To have a plan in place, he said, would be ideal to not only ensure public safety, but to ensure the region’s economic prosperity.

McAllen is one of the fastest growing cities in Texas and last week city officials were at the state Capitol urging lawmakers to support initiatives that would help ensure that growth. The reputation the city has, Rodriguez said, is as important as keeping the public safe.

“We always have to understand that our economic prosperity depends on law and order in our community,” he said. “So a planning process I think communicates that we have a plan in place for the preservation of economic prosperity in our community.”
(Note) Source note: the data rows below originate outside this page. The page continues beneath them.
(* ===== verification/TtsPlayout.v ===== *)
(** * The TTS playout buffer

    [src/media/tts_playout_buffer.cc] and
    [include/osw/media/tts_playout_buffer.h]: the jitter buffer between the
    reader thread of a media stream and the WRITE_REPLACE callback.  Both sides
    work under [mu_], so each method is a function on the state; the reading of
    the steady clock (nanoseconds) that rate-limits the audit events is an
    argument.  The debug capture of samples to files is in [TtsDump]; the log lines
    are not modelled. *)

From S2P Require Import Prelude BoundedQueue AudioFrame.

Inductive UnderrunPolicy := kSilence | kRepeatLast.

#[export] Instance UnderrunPolicy_eq_dec : EqDecision UnderrunPolicy.
Proof. solve_decision. Defined.

(** The durations are counts of milliseconds. *)
Record TtsConfig := mkTtsConfig {
  preroll_ms : Z;
  high_water_ms : Z;
  underrun : UnderrunPolicy }.

Inductive tts_audit :=
  | AuditUnderrun (depth_ms samples_silenced suppressed : Z)
  | AuditOverrun (depth_ms frames_dropped suppressed : Z).

(** One rate limiter: the time of the last emission and what was suppressed. *)
Record RateLimit := mkRateLimit { last_emit : Z; suppressed : Z }.
Definition ms_demo_world : ms_world := default ms_init (ms_run ms_init ms_demo).

Lemma ActiveMediaStreams_no_use_after_free_witness :
  ms_run ms_init ms_demo = Some ms_demo_world /\
  exists o, ms_objs ms_demo_world !! 0%nat = Some o /\ so_running o = [ABug 7] /\
    RBuffer ∈ so_live o /\ RWriteCtx ∈ so_live o /\ ms_step ms_demo_world (MTear 1) = None /\
    exists w, ms_step ms_demo_world (MEnd 0 (ABug 7)) = Some w /\ is_Some (ms_step w (MTear 1)).
Proof.
  assert (Hr : ms_run ms_init ms_demo = Some ms_demo_world) by (vm_compute; reflexivity).
  destruct (ActiveMediaStreams_no_use_after_free ms_demo ms_demo_world Hr) as (Hu & _).
  split; [exact Hr|]. eexists. split; [vm_compute; reflexivity|]. split; [reflexivity|].
  assert (Hx : forall r, r ∈ [RWriteCtx; RBuffer] -> exists o, ms_objs ms_demo_world !! 0%nat = Some o /\ r ∈ so_live o).
  { intros r Hin. eexists. split; [vm_compute; reflexivity|].
    eapply (Hu 0%nat _ (ABug 7)); [vm_compute; reflexivity|apply list_elem_of_here|exact Hin]. }
  split; [destruct (Hx RBuffer) as (o & Ho & Hin); [apply list_elem_of_further, list_elem_of_here|]; vm_compute in Ho; injection Ho as <-; exact Hin|].
  split; [destruct (Hx RWriteCtx) as (o & Ho & Hin); [apply list_elem_of_here|]; vm_compute in Ho; injection Ho as <-; exact Hin|].
  split; [vm_compute; reflexivity|]. eexists. split; [vm_compute; reflexivity|].
  vm_compute. eexists. reflexivity.
Defined.

Definition ms_demo_reg : ms_world := default ms_init (ms_run ms_init (take 2 ms_demo)).

Lemma ActiveMediaStreams_removes_witness :
  exists w' m' vs, ms_step ms_demo_reg (MCall 1 (OpRemoveWriteReplaceForChannel "chan") ["s1"%string]) = Some w' /\
    (ms_prog w' 1).*1 = vs /\ vs = [0%nat] /\ ms_by_id w' = m' /\ m' = ∅.
Proof.
  do 3 eexists. split; [vm_compute; reflexivity|].
  eassert (H : _) by exact (ActiveMediaStreams_removes (take 2 ms_demo) ms_demo_reg 1
    (OpRemoveWriteReplaceForChannel "chan") ["s1"%string] _ 1%nat ∅ [0%nat]
    ltac:(vm_compute; reflexivity) ltac:(vm_compute; reflexivity) ltac:(vm_compute; reflexivity)).
  destruct H as (H1 & H2 & _). split; [exact H2|]. split; [reflexivity|]. split; [exact H1|reflexivity].
Defined.

(** ** The order matters

    [HandleStartVoicebot], when the second attach fails, returns with the read
    bug attached and its context wired.  The locals die in reverse order of
    declaration: the context, declared after the attach result, goes first. *)
Definition voicebot_attach_failed (uuid id : string) (b1 : Z) : StreamObj :=
  mkStreamObj (mkActiveMediaStream uuid id VOICEBOT_DUPLEX [b1] true true false true false)
    [RClient; RBuffer; RReadCtx] [(b1, CbReadTap)] false false [].

Definition voicebot_unwind (b1 : Z) : list td_effect :=
  [TClientClose; TReset RReadCtx; TDetach b1; TReset RClient; TReset RBuffer].

(** In between, FreeSWITCH may call the bug, whose context is gone. *)
Lemma voicebot_unwind_use_after_free uuid id b1 :
  let o := fold_left (fun o e => apply_effect e o) (take 2 (voicebot_unwind b1)) (voicebot_attach_failed uuid id b1) in
  startable o (ABug b1) = true /\ RReadCtx ∈ uses o (ABug b1) /\ RReadCtx ∉ so_live o.
Proof.
  cbv zeta. split; [by apply bool_decide_eq_true, list_elem_of_here|].
  split; [|simpl; set_solver]. apply elem_of_uses_bug. exists CbReadTap. simpl. set_solver.
Qed.
Lemma StartBot_insert_admits config req id bs :
  is_Some (StartBot_insert config req id bs).2 <->
    request_ok config req /\ id <> ""%string /\ bots_by_id bs !! id = None /\
    forall ch, ch ∈ sb_target_channel_uuids req -> zlen (channel_bots bs ch) < max_bots_per_channel config.
Proof.
  unfold StartBot_insert. pose proof (ValidateStartBot_spec req config) as Hv.
  destruct (ValidateStartBot req config) as [st|rate].
  { split; [by intros [? ?]|]. intros [? _]. by destruct Hv. }
  destruct Hv as [Hok _]. unfold Bots_Insert. simpl.
  destruct (string_empty id) eqn:Eid.
  { apply string_empty_spec in Eid as ->. split; [by intros [? ?]|]. naive_solver. }
  assert (id <> ""%string) by (intros ->; done).
  destruct (bots_by_id bs !! id) as [b|] eqn:E; [split; [by intros [? ?]|naive_solver]|].
  destruct (existsb _ _) eqn:Ex; simpl.
  - split; [by intros [? ?]|]. intros (_ & _ & _ & Hch).
    apply existsb_exists in Ex as (ch & Hin & Hle). apply list_elem_of_In, Hch in Hin. b2p. lia.
  - split; [|by eauto]. intros _. split_and!; try done. intros ch Hin.
    assert ((max_bots_per_channel config <=? zlen (channel_bots bs ch)) = false); [|b2p; lia].
    apply not_true_iff_false. intros Hle. apply not_true_iff_false in Ex. apply Ex, existsb_exists.
    exists ch. split; [by apply list_elem_of_In|done].
Qed.
(* ===== verification/Resampler.v ===== *)
(** * The resampler and its callers' helpers

    [src/media/resampler.cc], [include/osw/media/resampler.h], and the helpers
    [EnsureResampler] and [ResampledCapacity] of
    [src/control/handlers/media_bug_callbacks.cc].  The filter itself is
    FreeSWITCH's ([switch_resample_create], [switch_resample_process]): a class
    of two operations on an abstract filter state.  Log lines are not modelled,
    the flags that limit them are. *)

From S2P Require Import Prelude.

(** ** The library's filter *)

(** [switch_resample_create from to to_size]; [switch_resample_process] gives
    the filter state after the call and the samples left in [res->to]. *)
Class SwitchResample (RS : Type) := {
  switch_resample_create : Z -> Z -> Z -> option RS;
  switch_resample_process : RS -> list Z -> RS * list Z }.

(** ** The wrapper *)

Definition IsSupportedPair (from_hz to_hz : Z) : bool :=
  ((from_hz =? 8000) && (to_hz =? 16000)) || ((from_hz =? 16000) && (to_hz =? 8000)).

Definition ExpectedOutputSamples (in_samples from_hz to_hz : Z) : Z :=
  if (in_samples =? 0) || (from_hz <=? 0) || (to_hz <=? 0) then 0
  else ((in_samples *u64 to_hz) +u64 from_hz -u64 1) / from_hz +u64 16.

Definition Supports (from_hz to_hz : Z) : bool :=
  if (from_hz <=? 0) || (to_hz <=? 0) then false
  else if from_hz =? to_hz then true
  else IsSupportedPair from_hz to_hz.

Record Resampler (RS : Type) := mkResampler {
  rs_resampler : RS;
  rs_from_hz : Z;
  rs_to_hz : Z;
  rs_max_output_samples : Z }.
Arguments mkResampler {RS}.
Arguments rs_resampler {RS}.
Arguments rs_from_hz {RS}.
Arguments rs_to_hz {RS}.
Arguments rs_max_output_samples {RS}.

Section Resampler.
Context {RS : Type} `{SwitchResample RS}.

(** The arguments are [int]s. *)
Definition Resampler_Create (from_hz to_hz : Z) : option (Resampler RS) :=
  if from_hz =? to_hz then None
  else if negb (IsSupportedPair from_hz to_hz) then None
  else
    let to_size := 8192 in
    match switch_resample_create from_hz to_hz to_size with
    | None => None
    | Some res => Some (mkResampler res from_hz to_hz to_size)
    end.

(** The samples written to [out] and the wrapper; neither pointer is null. *)
Definition Resampler_Process (input : list Z) (out_cap : Z) (r : Resampler RS) : list Z * Resampler RS :=
  if zlen input =? 0 then ([], r)
  else if rs_max_output_samples r <? ExpectedOutputSamples (zlen input) (rs_from_hz r) (rs_to_hz r)
  then ([], r)
  else
    let '(res, to) := switch_resample_process (rs_resampler r) input in
    let r' := mkResampler res (rs_from_hz r) (rs_to_hz r) (rs_max_output_samples r) in
    if zlen to =? 0 then ([], r')
    else if out_cap <? zlen to then ([], r')
    else (to, r').

(** ** The helpers of the callbacks *)

Definition ResampledCapacity (in_samples from_hz to_hz : Z) : Z :=
  if (in_samples =? 0) || (from_hz =? 0) || (to_hz =? 0) then 0
  else ((in_samples *u64 to_hz) +u64 from_hz -u64 1) / from_hz +u64 16.

(** The returned flag, the resampler slot and the log flag.  The slot's address
    is never null in the callers. *)
Definition EnsureResampler (slot : option (Resampler RS)) (from_hz to_hz : Z) (error_logged : bool)
  : bool * option (Resampler RS) * bool :=
  if from_hz =? to_hz then (true, slot, error_logged)
  else
    let slot' := match slot with
                 | None => Resampler_Create (i32 from_hz) (i32 to_hz)
                 | Some r => Some r
                 end in
    match slot' with
    | Some _ => (true, slot', error_logged)
    | None => (false, None, true)
    end.

(** ** Properties *)

Lemma Resampler_Process_bound input out_cap r :
  0 <= out_cap -> zlen (Resampler_Process input out_cap r).1 <= out_cap.
Proof.
  intros Hc. unfold Resampler_Process. repeat case_test; simpl; try lia.
  destruct (switch_resample_process _ _) as [res to]. repeat case_test; simpl; lia.
Qed.

Lemma Resampler_Process_rates input out_cap r :
  rs_from_hz (Resampler_Process input out_cap r).2 = rs_from_hz r /\
  rs_to_hz (Resampler_Process input out_cap r).2 = rs_to_hz r.
Proof.
  unfold Resampler_Process. repeat case_test; try done.
  destruct (switch_resample_process _ _) as [res to]. by repeat case_test.
Qed.

(** A resampler that exists was made for one of the two supported pairs. *)
Definition resampler_wf (r : Resampler RS) : Prop :=
  IsSupportedPair (rs_from_hz r) (rs_to_hz r) = true.

Lemma Resampler_Create_wf from_hz to_hz r :
  Resampler_Create from_hz to_hz = Some r -> resampler_wf r /\ rs_from_hz r = from_hz /\ rs_to_hz r = to_hz.
Proof.
  unfold Resampler_Create, resampler_wf. case_test; [done|]. destruct (IsSupportedPair from_hz to_hz) eqn:E2; [|done].
  simpl. destruct (switch_resample_create _ _ _); [|done]. by intros [= <-].
Qed.

(** The slot, once filled, is used whatever the rates of the current frame are:
    the rates of the resampler are those of the first frame that needed one. *)
Lemma EnsureResampler_sticky r from_hz to_hz logged :
  EnsureResampler (Some r) from_hz to_hz logged = (true, Some r, logged).
Proof. unfold EnsureResampler. by case_test. Qed.

Lemma EnsureResampler_fresh from_hz to_hz logged :
  from_hz <> to_hz -> 0 <= from_hz < 2 ^ 31 -> 0 <= to_hz < 2 ^ 31 ->
  match EnsureResampler None from_hz to_hz logged with
  | (true, Some r, l) => resampler_wf r /\ rs_from_hz r = from_hz /\ rs_to_hz r = to_hz /\ l = logged
  | (false, None, l) => l = true
  | _ => False
  end.
Proof.
  intros Hne Hf Ht. unfold EnsureResampler. case_test; [done|].
  destruct (Resampler_Create (i32 from_hz) (i32 to_hz)) as [r|] eqn:Er; [|done].
  apply Resampler_Create_wf in Er as (Hw & E1 & E2).
  assert (Hi : forall z, 0 <= z < 2 ^ 31 -> i32 z = z).
  { intros z Hz. unfold i32. rewrite Z.mod_small by lia. case_test; lia. }
  by rewrite !Hi in * by done.
Qed.

(** For a supported pair and any frame below 2^48 samples the capacity is the
    exact converted length, rounded up, plus the headroom. *)
Lemma ResampledCapacity_exact n from_hz to_hz :
  0 < n < 2 ^ 48 -> IsSupportedPair from_hz to_hz = true ->
  ResampledCapacity n from_hz to_hz = (n * to_hz + from_hz - 1) / from_hz + 16 /\
  ResampledCapacity n from_hz to_hz = ExpectedOutputSamples n from_hz to_hz.
Proof.
  intros Hn Hp. unfold ResampledCapacity, ExpectedOutputSamples, IsSupportedPair in *.
  assert (Hr : (from_hz = 8000 /\ to_hz = 16000) \/ (from_hz = 16000 /\ to_hz = 8000)).
  { apply orb_prop in Hp as [Hp|Hp]; b2p; subst; auto. }
  assert (Hb : forall a b, 0 <= a -> 0 < b -> a < 2 ^ 63 -> 0 <= a / b < 2 ^ 63).
  { intros a b Ha Hb Hlt. split; [by apply Z.div_pos|]. apply Z.le_lt_trans with a; [|done].
    by apply Z.div_le_upper_bound; nia. }
  destruct Hr as [[-> ->]|[-> ->]]; simpl;
    (destruct (Z.eqb_spec n 0); [lia|]); simpl;
    rewrite (u64_small (n * _)) by lia; rewrite (u64_small (n * _ + _)) by lia;
    rewrite (u64_small (n * _ + _ - _)) by lia; rewrite u64_small; try done;
    match goal with |- context [?a / ?b] => pose proof (Hb a b ltac:(lia) ltac:(lia) ltac:(lia)) end; lia.
Qed.
End Resampler.
Lemma tap_step_spec r ctx t read o ctx' :
  live_tap r ctx -> OswStreamingReadTap t ctx read = (o, ctx') ->
  live_tap r ctx' /\ (forall j, o = Some j -> job_ok r j) /\
  (at_rate r (t, read) -> concat (sj_samples <$> option_list o) = tapped (t, read)).
Proof.
  intros (r0 & -> & Hr). unfold OswStreamingReadTap, tapped, at_rate. simpl.
  assert (Hlive : live_tap r (Some (mkReadCtx true r0))) by (by exists r0).
  destruct (is_read_type t); simpl; [|by intros [= <- <-]].
  destruct read as [f|]; [|by intros [= <- <-]].
  destruct (fr_datalen f =? 0); [by intros [= <- <-]|].
  destruct (fr_data f) as [data|]; [|by intros [= <- <-]].
  destruct (tap_convert r0 data f) as [o' r1] eqn:Ec. intros [= <- <-].
  destruct (tap_convert_spec _ _ _ _ _ Ec) as (Hr1 & Hat & Hjob).
  destruct (same_rates_in r r0 f Hr) as [Ein Eout]. split_and!.
  - exists r1. split; [done|]. destruct Hr, Hr1. split; congruence.
  - intros j Hj. destruct o' as [[[out rate] ch]|]; [|done]. simpl in Hj. injection Hj as <-.
    destruct (Hjob _ _ _ eq_refl) as [-> ->]. split; [|apply channels_of_pos].
    intros Hne. unfold out_rate_of. simpl. destruct Hr as [<- _]. by rewrite (proj2 (Z.eqb_neq _ _) Hne).
  - rewrite Ein, Eout. intros E. rewrite (Hat E). simpl. apply app_nil_r.
Qed.

Lemma tap_run_spec r cbs : forall ctx js ctx',
  live_tap r ctx -> tap_run ctx cbs = (js, ctx') ->
  live_tap r ctx' /\ Forall (job_ok r) js /\
  (Forall (at_rate r) cbs -> concat (sj_samples <$> js) = concat (tapped <$> cbs)).
Proof.
  induction cbs as [|[t read] cbs IH]; intros ctx js ctx' Hc; cbn [tap_run]; [by intros [= <- <-]|].
  destruct (OswStreamingReadTap t ctx read) as [o ctx1] eqn:E1.
  destruct (tap_run ctx1 cbs) as [js2 ctx2] eqn:E2. intros [= <- <-].
  destruct (tap_step_spec _ _ _ _ _ _ Hc E1) as (Hl & Ho & Hs).
  destruct (IH _ _ _ Hl E2) as (Hl2 & Hjs & Hcat). split_and!; [done| |].
  - apply Forall_app. split; [|done]. destruct o; [|constructor]. constructor; [by apply Ho|constructor].
  - intros [Hat Hats]%Forall_cons. by rewrite fmap_app, concat_app, (Hs Hat), (Hcat Hats).
Qed.

(** ** Conversion

    The stream is at [to], the channel delivers mono audio at [to] or at [from],
    the other rate of a supported pair, and FreeSWITCH makes the filter [s0]. *)

Record conversion (r : TapRates) (from to : Z) (s0 : RS) : Prop := {
  cv_pair : IsSupportedPair from to = true;
  cv_stream : tr_stream_rate_hz r = to;
  cv_fresh : tr_resampler r = None;
  cv_filter : switch_resample_create from to 8192 = Some s0;
  cv_room s l : zlen l <= 4088 -> zlen (switch_resample_process s l).2 <= ExpectedOutputSamples (zlen l) from to }.

(** A frame of at most 4088 samples (what the filter's buffer takes), all there. *)
Definition convertible (r : TapRates) (from to : Z) (cb : abc_type * option switch_frame) : Prop :=
  forall f, cb.2 = Some f ->
    (in_rate_of r f = to \/ (in_rate_of r f = from /\ channels_of f = 1)) /\ n_samples f <= 4088 /\
    forall data, fr_data f = Some data -> n_samples f <= zlen data.

(** What the stream is sent: the audio at its rate as it is, the other through
    one filter, frame after frame. *)
Definition convert_block (rate to : Z) (s : RS) (src : list Z) : list Z * RS :=
  if decide (src = []) then ([], s)
  else if decide (rate = to) then (src, s)
  else let '(s', out) := switch_resample_process s src in (out, s').

Fixpoint converted (r : TapRates) (to : Z) (s : RS) (cbs : list (abc_type * option switch_frame)) : list Z :=
  match cbs with
  | [] => []
  | cb :: cbs' =>
      let '(out, s') := match cb.2 with
                        | Some f => convert_block (in_rate_of r f) to s (tapped cb)
                        | None => ([], s)
                        end in
      out ++ converted r to s' cbs'
  end.

Section conversion.
Context (r : TapRates) (from to : Z) (s0 : RS) (Hcv : conversion r from to s0).

(** The tap's slot when the filter is in state [s]. *)
Definition holds_filter (r' : TapRates) (s : RS) : Prop :=
  same_rates r r' /\
  ((tr_resampler r' = None /\ s = s0) \/ tr_resampler r' = Some (mkResampler s from to 8192)).
(** One round of [TickLoop], if the thread runs. *)
Definition TickRound (now : Z) (r : RecordingRelay) : flush_result * list relay_audit * RecordingRelay :=
  if negb (rr_tick_thread r) || rr_stopped r then (FlushNothing, [], r)
  else let '(paired, p') := Tick now (rr_pairer r) in after_pairing now paired p' r.

(** What follows [SendAudio]. *)
Definition after_send (now : Z) (sent : bool) (r : RecordingRelay) : list relay_audit * RecordingRelay :=
  if sent then ([], r) else emit_overflow now r.

(** [OswRecordingReadTap] ([left]) and [OswRecordingWriteTap]: from the callback
    to the push. *)
Definition OswRecordingTap (left : bool) (t : abc_type) (relay : option RecordingRelay)
  (bug_read : option switch_frame) (arrived now : Z)
  : flush_result * list relay_audit * option RecordingRelay :=
  if negb (bool_decide (t = if left then ABC_READ else ABC_WRITE)) then (FlushNothing, [], relay)
  else match relay with
  | None => (FlushNothing, [], None)
  | Some r =>
      if rr_stopped r then (FlushNothing, [], relay)
      else match bug_read with
      | None => (FlushNothing, [], relay)
      | Some f =>
          match fr_data f with
          | None => (FlushNothing, [], relay)
          | Some data =>
              if fr_datalen f =? 0 then (FlushNothing, [], relay)
              else
                let samples := MonoSamplesFromFrame data f in
                let '(o, audits, r') :=
                  (if left then PushReadFrame else PushWriteFrame) (fr_timestamp f) (fr_rate f) samples arrived now r in
                (o, audits, Some r')
          end
      end
  end.
(** ** Runs *)

(** The operations, one at a time; [RSent] is the return of [SendAudio]. *)
Inductive relay_op :=
| RRead (ts rate : Z) (samples : list Z) (arrived now : Z)
| RWrite (ts rate : Z) (samples : list Z) (arrived now : Z)
| RTick (now : Z)
| RSent (now : Z) (sent : bool)
| RStart (thread_ok : bool)
| RStop
| REmitStopped.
Campbell indicated that approach could translate as a loss of sensitivity by the communities affected.

“It’s sort of sad in a way that people are more affected or care more about a disruption of business than people getting murdered,” he said.

Campbell added that the murders are becoming so commonplace in Ciudad Juarez that some, even the media, might be suffering from what he called a “fatigue factor.”

“If one day no one is murdered in Juarez, that’s the news ‘No one killed today,’” he said. “But the next day, five or eight (murders) and decapitations.”

Cesinger said the plan would call only for reinforcements in Texas, but Campbell said some in Mexico might put aside their long-standing hate for the U.S. government if it means the violence would stop.

“People are suspending this typical concern about sovereignty, they just want to see the violence end,” he said. “Historically Mexico has viewed United States primarily as a political enemy and a threat to their sovereignty, and for good reason if you look at history. I think the primary concern now for people is to end the violence by whatever means.”